Correlation Between Motor Progression and Structural Connectivity in GBA, LRRK2, and sporadic Parkinson’s Disease
Cherry Yu1, Sandra Wilson1, Federico Rodriguez-Porcel1, Christine Cooper1
1Neurology, Medical University of South Carolina
Objective:
To examine longitudinal structural connectivity changes and their correlation to motor symptom progression in people with GBA, LRRK2, or sporadic Parkinson’s disease (PD).
Background:
Monogenetic forms of PD account for 5-10% of PD populations. Compared to LRRK2-related and sporadic PD, GBA-related PD patients have more severe motor symptoms and are at greater risk of developing dementia. We hypothesize differences in motor progression between PD cohorts are associated with changes in structural connectivity.
Design/Methods:
Data were accessed from the Parkinson’s Progressive Markers Initiative (PPMI) project. Subjects were divided into three cohorts: GBA, LRRK2, and sporadic PD (control). Longitudinal connectometry analyses were carried out at baseline, 24 and 48 months, correcting for age, sex, and mean DaTscan striatal binding. We investigated the correlation between white matter tract structural changes, as measured by quantitative anisotropy (QA), and changes in motor symptoms, as measured by Movement Disorders Society-Unified Parkinson’s Rating Scale Part III (MDS-UPDRS III).
Results:
There was a negative correlation between QA of the corpus callosum and corticothalamic tracts and MDS-UPDRS III score in GBA cohorts at 24 (n=11, FDR = 0.0007) and 48 months (n=12, FDR=0.007).
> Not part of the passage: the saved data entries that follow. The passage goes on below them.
(** * The frame counter *)

(** X15: frame_count is an int that every call increments and nothing
    resets but config_input: the call made with frame_count = INT_MAX
    overflows the counter instead of returning. *)
Theorem X15_frame_count_overflows (s : static_maskContext)
    (rows : list (list Z)) (f : AVFrame) :
  ctx_ok (width f) (height f) rows s → frame_ok f →
  frame_back s ≤ 100 → frame_count s = INT_MAX →
  filter_frame s f = Fault SignedOverflow.
Proof.
  intros Hctx Hf Hback Hfc.
  pose proof (k_back _ _ _ _ Hctx) as Hback1.
  set (s0 := mkCtx (size s) (threshold s) (frame_back s) (prev_sums s)
                   (prev_width s) (prev_height s)
                   (INT_MAX mod frame_back s)).
  pose proof (Z.mod_pos_bound INT_MAX (frame_back s) ltac:(lia)) as Hmod.
  assert (ctx_ok (width f) (height f) rows s0) as Hctx0.
  { destruct Hctx. constructor; simpl; try done. unfold INT_MAX in *. lia. }
  destruct (filter_frame_spec s0 rows f Hctx0 Hf)
    as (s' & f' & log & Hcall & _).
  { simpl. unfold INT_MAX in *. lia. }
  unfold filter_frame, c_mod in *. simpl in Hcall.
  destruct (Z.eqb_spec (frame_back s) 0); [lia|].
  cbn [mbind outcome_bind] in *.
  rewrite Hfc. rewrite Z.rem_mod_nonneg by (unfold INT_MAX; lia).
  rewrite Z.rem_mod_nonneg, Z.mod_mod in Hcall by lia.
  destruct (for_fuel _ _ _ _ _ _) as [st|e]; [|done].
  cbn [mbind outcome_bind]. by rewrite Z.eqb_refl.
Qed.

Lemma X15_witness :
  filter_frame
    (mkCtx 4 20 2 (RingLive [SlotLive [0; 0]; SlotLive [0; 0]]) 2 1 INT_MAX)
    (picture 8 4 200 90 60)
  = Fault SignedOverflow.
Proof.
  apply (X15_frame_count_overflows _ [[0; 0]; [0; 0]]).
  - constructor; simpl; try done; try (unfold INT_MAX; lia).
    repeat constructor; unfold SUM_MAX; lia.
  - apply picture_ok; unfold byte; lia.
  - simpl; lia.
  - reflexivity.
Defined.
(** The calls a run of three awaited calls makes: each one only when all
    before it fulfilled. *)
Definition calls_made {A B C} (names : string * string * string)
    (a : settled A) (b : settled B) (c : settled C) : list string :=
  let '(n1, n2, n3) := names in
  match a, b with
  | Rejected _, _ => [n1]
  | Fulfilled _, Rejected _ => [n1; n2]
  | Fulfilled _, Fulfilled _ => [n1; n2; n3]
  end.

End AppwriteAuth.

(** ** firebase.ts: the snapshot listeners *)

Module Subscriptions.
Import Js Firestore Firebase.

(** The documents of the top-level collection [col], each with its id, in
    the order the source holds them (no order is promised); documents of
    subcollections are not among them. *)
Definition collection_docs (col : string) (d : db) : list (string * fields) :=
  omap (fun entry : list string * fields =>
          match fst entry with
          | [c; id] => if String.eqb c col then Some (id, snd entry) else None
          | _ => None
          end)
       (map_to_list d).

(** What [subscribeToDriverLocations] hands its callback for the database
    [d]: [drivers.push({ ...doc.data() })] for every document. *)
Definition driver_locations_snapshot (d : db) : list fields :=
  snd <$> collection_docs DRIVER_LOCATIONS_COL d.
(** Every side of every instrument is a map on which the list and the
    container's search agree ([built]), whatever the messages received
    carry: the representation loses nothing along the read loop. *)
Lemma sides_built (updates : list MarketDataUpdate) :
  let c := SubscribeToMarketData updates empty_client in
  (forall id m, order_books_bids_ c !! id = Some m -> built m) /\
  (forall id m, order_books_asks_ c !! id = Some m -> built m).
Proof.
  cbn zeta.
  assert (Hstart :
    (forall id m, order_books_bids_ empty_client !! id = Some m -> built m) /\
    (forall id m, order_books_asks_ empty_client !! id = Some m -> built m)).
  { split; intros id m; cbn; rewrite lookup_empty; discriminate. }
  revert Hstart. generalize empty_client.
  induction updates as [|update rest IH]; intros c Hc; [exact Hc|].
  change (SubscribeToMarketData (update :: rest) c)
    with (SubscribeToMarketData rest (process_update c update)).
  apply IH. destruct Hc as [Hb Ha].
  destruct update as [s|u|]; cbn [process_update]; [| |now split].
  - rewrite on_snapshot_eq. cbn [order_books_bids_ order_books_asks_].
    split; apply lookup_insert_all; auto using built_build_side.
  - rewrite on_incremental_eq. cbn [order_books_bids_ order_books_asks_].
    split; apply lookup_insert_all;
      auto using built_apply_levels, built_book.
Qed.

(** *** Quantities along the read loop *)

Lemma all_positive_level_step (m : std_map) (level : PriceLevel) :
  all_positive m -> all_positive (level_step m level).
Proof.
  intros Hm. unfold level_step. destruct (positive (quantity level)) eqn:Hq.
  - now apply all_positive_assign.
  - now apply all_positive_erase.
Qed.

Lemma all_positive_apply_levels (levels : list PriceLevel) (m : std_map) :
  all_positive m -> all_positive (apply_levels levels m).
Proof.
  revert m. induction levels as [|level rest IH]; intros m Hm; cbn.
  - assumption.
  - apply IH. now apply all_positive_level_step.
Qed.

Lemma all_positive_build_side (levels : list PriceLevel) :
  positive_quantities levels -> all_positive (build_side levels).
Proof.
  unfold build_side.
  assert (Hnil : all_positive []) by constructor.
  revert Hnil. generalize (@nil (double * double)).
  induction levels as [|level rest IH]; intros m Hm Hpos; cbn.
  - assumption.
  - inversion Hpos; subst. apply IH; [now apply all_positive_assign | assumption].
Qed.

Lemma all_positive_book (books : gmap string std_map) (id : string) :
  (forall i m, books !! i = Some m -> all_positive m) ->
  all_positive (book books id).
Proof.
  intros Hall. unfold book. destruct (books !! id) eqn:Hid; cbn.
  - now apply (Hall id).
  - constructor.
Qed.

Lemma no_empty_level_process_update (c : MarketDataClient)
    (update : MarketDataUpdate) :
  no_empty_level c -> snapshot_positive update ->
  no_empty_level (process_update c update).
Proof.
  intros [Hb Ha] Hpos. destruct update as [s|u|]; cbn in *.
  - destruct Hpos as [Hpb Hpa]. rewrite on_snapshot_eq.
    split; cbn; apply lookup_insert_all; auto using all_positive_build_side.
  - rewrite on_incremental_eq.
    split; cbn; apply lookup_insert_all;
      auto using all_positive_apply_levels, all_positive_book.
  - now split.
Qed.

(** *** The claims *)

Lemma apply_incremental_last (c : MarketDataClient)
    (u : OrderBookIncrementalUpdate) :
  client_wf c ->
  ordered_prices (bid_updates u) -> ordered_prices (ask_updates u) ->
  let id := incremental_instrument_id u in
  let c' := on_incremental u c in
  (forall before level after,
     bid_updates u = before ++ level :: after ->
     Forall (fun later => equiv (price level) (price later) = false) after ->
     find (price level) (book (order_books_bids_ c') id) =
     if positive (quantity level) then Some (quantity level) else None) /\
  (forall before level after,
     ask_updates u = before ++ level :: after ->
     Forall (fun later => equiv (price level) (price later) = false) after ->
     find (price level) (book (order_books_asks_ c') id) =
     if positive (quantity level) then Some (quantity level) else None).
Proof.
  intros [Hwb Hwa] Hob Hoa id c'. subst c'.
  rewrite on_incremental_eq. cbn [order_books_bids_ order_books_asks_].
  fold id. rewrite !book_insert.
  split; intros before level after Heq Hlater; rewrite Heq in *;
    apply find_apply_levels_last; auto using wf_book.
Qed.

(** C1, as stated, does not hold of a level whose price is NaN.  [operator<]
    is false of a NaN on either side, so the container takes a NaN for
    equivalent to every key.  With quantity 0 such a level removes every
    level of its side, none of which has its price, where the claim has the
    book unchanged; with a quantity greater than 0 it overwrites the
    quantity at the lowest price of the side and no level with its price
    is inserted. *)
Lemma C1_counterexample :
  book (order_books_bids_ subscribed_client) "AAPL" =
    [(of_int 99, of_int 200); (of_scaled 199 (-1), of_int 100)] /\
  book (order_books_bids_
          (process_update subscribed_client (incremental_update nan_removal)))
       "AAPL" = [] /\
  book (order_books_bids_
          (process_update subscribed_client (incremental_update nan_overwrite)))
       "AAPL" = [(of_int 99, of_int 7); (of_scaled 199 (-1), of_int 100)] /\
  book (order_books_bids_
          (process_update empty_client (incremental_update cleared_by_nan)))
       "AAPL" = [].
Proof. repeat split. Qed.

(** C1, amended.  When no price received is NaN, in the messages before or
    in the update itself, an incremental update is applied to each side of
    its instrument's book level by level, in the order of the message.  On
    the resulting side, the price of a level that no later level of the
    same list repeats is found with the level's quantity when that
    quantity is greater than 0 and is not found otherwise, so the last
    entry for a price decides.  Taken alone, a level with a quantity
    greater than 0 leaves its price present with exactly that quantity
    whatever the book held; a level with quantity 0 and a price that is
    not NaN leaves its price absent, and does not change the book at all
    when the price was absent already. *)
Theorem C1_apply_incremental (received : list MarketDataUpdate)
    (u : OrderBookIncrementalUpdate) :
  Forall ordered_update received ->
  ordered_prices (bid_updates u) -> ordered_prices (ask_updates u) ->
  let id := incremental_instrument_id u in
  let c := SubscribeToMarketData received empty_client in
  let c' := process_update c (incremental_update u) in
  (order_books_bids_ c' !! id =
     Some (apply_levels (bid_updates u) (book (order_books_bids_ c) id)) /\
   order_books_asks_ c' !! id =
     Some (apply_levels (ask_updates u) (book (order_books_asks_ c) id))) /\
  (forall m level rest,
     apply_levels (level :: rest) m = apply_levels rest (level_step m level)) /\
  (forall before level after,
     bid_updates u = before ++ level :: after ->
     Forall (fun later => equiv (price level) (price later) = false) after ->
     find (price level) (book (order_books_bids_ c') id) =
     if positive (quantity level) then Some (quantity level) else None) /\
  (forall before level after,
     ask_updates u = before ++ level :: after ->
     Forall (fun later => equiv (price level) (price later) = false) after ->
     find (price level) (book (order_books_asks_ c') id) =
     if positive (quantity level) then Some (quantity level) else None) /\
  (forall m level,
     positive (quantity level) = true ->
     find (price level) (level_step m level) = Some (quantity level)) /\
  (forall level,
     is_nan (price level) = false -> eqb (quantity level) zero = true ->
     (find (price level) (level_step (book (order_books_bids_ c) id) level) = None /\
      find (price level) (level_step (book (order_books_asks_ c) id) level) = None) /\
     (forall m, find (price level) m = None -> level_step m level = m)).
Proof.
  intros Hreceived Hob Hoa id c c'.
  assert (Hwf : client_wf c)
    by (apply client_wf_read_loop; [apply client_wf_empty | assumption]).
  destruct (apply_incremental_last c u Hwf Hob Hoa) as [Hbids Hasks].
  subst c'. cbn [process_update].
  split.
  { rewrite on_incremental_eq. cbn [order_books_bids_ order_books_asks_].
    fold id. rewrite !lookup_insert_eq. split; reflexivity. }
  split; [reflexivity|].
  split; [exact Hbids|]. split; [exact Hasks|]. split.
  - intros m level Hq. unfold level_step. rewrite Hq. apply find_assign_same.
  - intros level Hp Hq. unfold level_step.
    rewrite (eqb_zero_not_positive _ Hq).
    destruct Hwf as [Hwb Hwa]. split; [split|].
    + apply find_erase_same; auto using wf_book.
    + apply find_erase_same; auto using wf_book.
    + intros m. apply erase_absent.
Qed.

Lemma C1_apply_incremental_witness :
  find (of_scaled 199 (-1))
    (book (order_books_bids_
             (process_update (SubscribeToMarketData [snapshot_update "AAPL"] empty_client)
                (incremental_update mixed_update)))
          "AAPL")
  = Some (of_int 120).
Proof.
  assert (Hreceived : Forall ordered_update [snapshot_update "AAPL"])
    by (repeat constructor).
  assert (Hbids : ordered_prices (bid_updates mixed_update))
    by (repeat constructor).
  assert (Hasks : ordered_prices (ask_updates mixed_update))
    by (repeat constructor).
  pose proof (C1_apply_incremental [snapshot_update "AAPL"] mixed_update
                Hreceived Hbids Hasks) as (_ & _ & Hlast & _).
  exact (Hlast [price_level (of_int 99) zero;
                price_level (of_scaled 199 (-1)) (of_int 300)]
               (price_level (of_scaled 199 (-1)) (of_int 120))
               [] eq_refl (Forall_nil_2 _)).
Defined.

(** What the books look like along the way. *)
Example fixture_bids :
  order_books_bids_ subscribed_client !! "AAPL"
  = Some [(of_int 99, of_int 200); (of_scaled 199 (-1), of_int 100)].
Proof. reflexivity. Qed.

Example mixed_update_books :
  let c := process_update subscribed_client (incremental_update mixed_update) in
  order_books_bids_ c !! "AAPL" = Some [(of_scaled 199 (-1), of_int 120)] /\
  order_books_asks_ c !! "AAPL" = Some [(of_scaled 201 (-1), of_int 250)].
Proof. split; reflexivity. Qed.

Example repeated_snapshot_books :
  let c := process_update subscribed_client (snapshot repeated_snapshot) in
  order_books_bids_ c !! "MSFT"
    = Some [(of_int 98, of_int 20); (of_int 99, of_int 30)] /\
  order_books_bids_ c !! "AAPL" = order_books_bids_ subscribed_client !! "AAPL" /\
  process_update c (snapshot repeated_snapshot) = c.
Proof. repeat split. Qed.

(** C5, as stated, does not hold: an incremental update for an instrument
    the client has no book for is applied, not discarded, and leaves an
    entry for the instrument on both sides. *)
Lemma C5_counterexample :
  order_books_bids_ empty_client !! "AAPL" = None /\
  order_books_asks_ empty_client !! "AAPL" = None /\
  order_books_bids_ (process_update empty_client (incremental "AAPL" 0)) !! "AAPL"
    = Some [(add (of_int 99) Server.tenth, of_int 200)] /\
  order_books_asks_ (process_update empty_client (incremental "AAPL" 0)) !! "AAPL"
    = Some [(sub (of_int 100) Server.tenth, of_int 150)].
Proof. repeat split. Qed.

(** C5, amended.  An incremental update for an instrument without a book
    is applied to an empty book created for it: afterwards the instrument
    has an entry on each side, holding the levels of the message folded
    into the empty map; the entries of the other instruments are the ones
    the client had; and the read loop goes on with the next message. *)
Theorem C5_incremental_without_book (c : MarketDataClient)
    (u : OrderBookIncrementalUpdate) :
  order_books_bids_ c !! incremental_instrument_id u = None ->
  order_books_asks_ c !! incremental_instrument_id u = None ->
  let id := incremental_instrument_id u in
  let c' := process_update c (incremental_update u) in
  order_books_bids_ c' !! id = Some (apply_levels (bid_updates u) []) /\
  order_books_asks_ c' !! id = Some (apply_levels (ask_updates u) []) /\
  delete id (order_books_bids_ c') = order_books_bids_ c /\
  delete id (order_books_asks_ c') = order_books_asks_ c /\
  forall rest,
    SubscribeToMarketData (incremental_update u :: rest) c = SubscribeToMarketData rest c'.
Proof.
  intros Hb Ha id c'. subst c' id. cbn [process_update].
  rewrite on_incremental_eq. cbn [order_books_bids_ order_books_asks_].
  rewrite (book_absent _ _ Hb), (book_absent _ _ Ha).
  rewrite !lookup_insert_eq, !delete_insert_eq, !delete_id by assumption.
  repeat split. intros rest. cbn [SubscribeToMarketData fold_left process_update].
  now rewrite on_incremental_eq, (book_absent _ _ Hb), (book_absent _ _ Ha).
Qed.

Lemma C5_incremental_without_book_witness :
  order_books_bids_
    (process_update empty_client (incremental_update mixed_update)) !! "AAPL"
  = Some [(of_scaled 199 (-1), of_int 120)].
Proof.
  exact (proj1 (C5_incremental_without_book empty_client mixed_update
                  (lookup_empty _) (lookup_empty _))).
Defined.

(** C6, as stated, does not hold: a snapshot is stored as it comes, so a
    snapshot level with quantity 0 leaves an entry with quantity 0. *)
Lemma C6_counterexample :
  ~ no_empty_level
      (SubscribeToMarketData [snapshot zero_level_snapshot] empty_client).
Proof.
  intros [Hbids _].
  specialize (Hbids "AAPL" [(of_scaled 199 (-1), zero)] eq_refl).
  inversion Hbids as [|? ? Hq _]; subst. discriminate Hq.
Qed.

Lemma apply_levels_nodes (levels : list PriceLevel) (m : std_map) :
  Forall (fun e => positive e.2 = true \/ In e m) (apply_levels levels m).
Proof.
  revert m. induction levels as [|level rest IH]; intros m.
  - apply Forall_forall. intros e He. right. now apply list_elem_of_In.
  - change (apply_levels (level :: rest) m)
      with (apply_levels rest (level_step m level)).
    eapply Forall_impl; [exact (IH (level_step m level))|].
    intros e [Hq | Hin]; [now left|]. unfold level_step in Hin.
    destruct (positive (quantity level)) eqn:Hpos.
    + pose proof (assign_nodes (price level) (quantity level) m) as Hnodes.
      rewrite Forall_forall in Hnodes. apply list_elem_of_In in Hin.
      destruct (Hnodes e Hin) as [Hv | Hold]; [left; now rewrite Hv | now right].
    + pose proof (erase_nodes (price level) m) as Hnodes.
      rewrite Forall_forall in Hnodes. apply list_elem_of_In in Hin.
      right. exact (Hnodes e Hin).
Qed.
The LRRK2 cohorts showed a negative correlation between QA of the corpus callosum, corticospinal, and parietopontine tracts and the MDS-UPDRS III at 48 months only (n=18, FDR=0.025). There were no significant associations in the sporadic cohorts.
Conclusions:
Worsening motor impairment is associated with a decline in structural connectivity in select white matter tracts in GBA-related and LRRK2-related PD, which was not seen in the sporadic PD cohorts. These findings suggest a selective vulnerability of white tracts in monogenic forms of PD.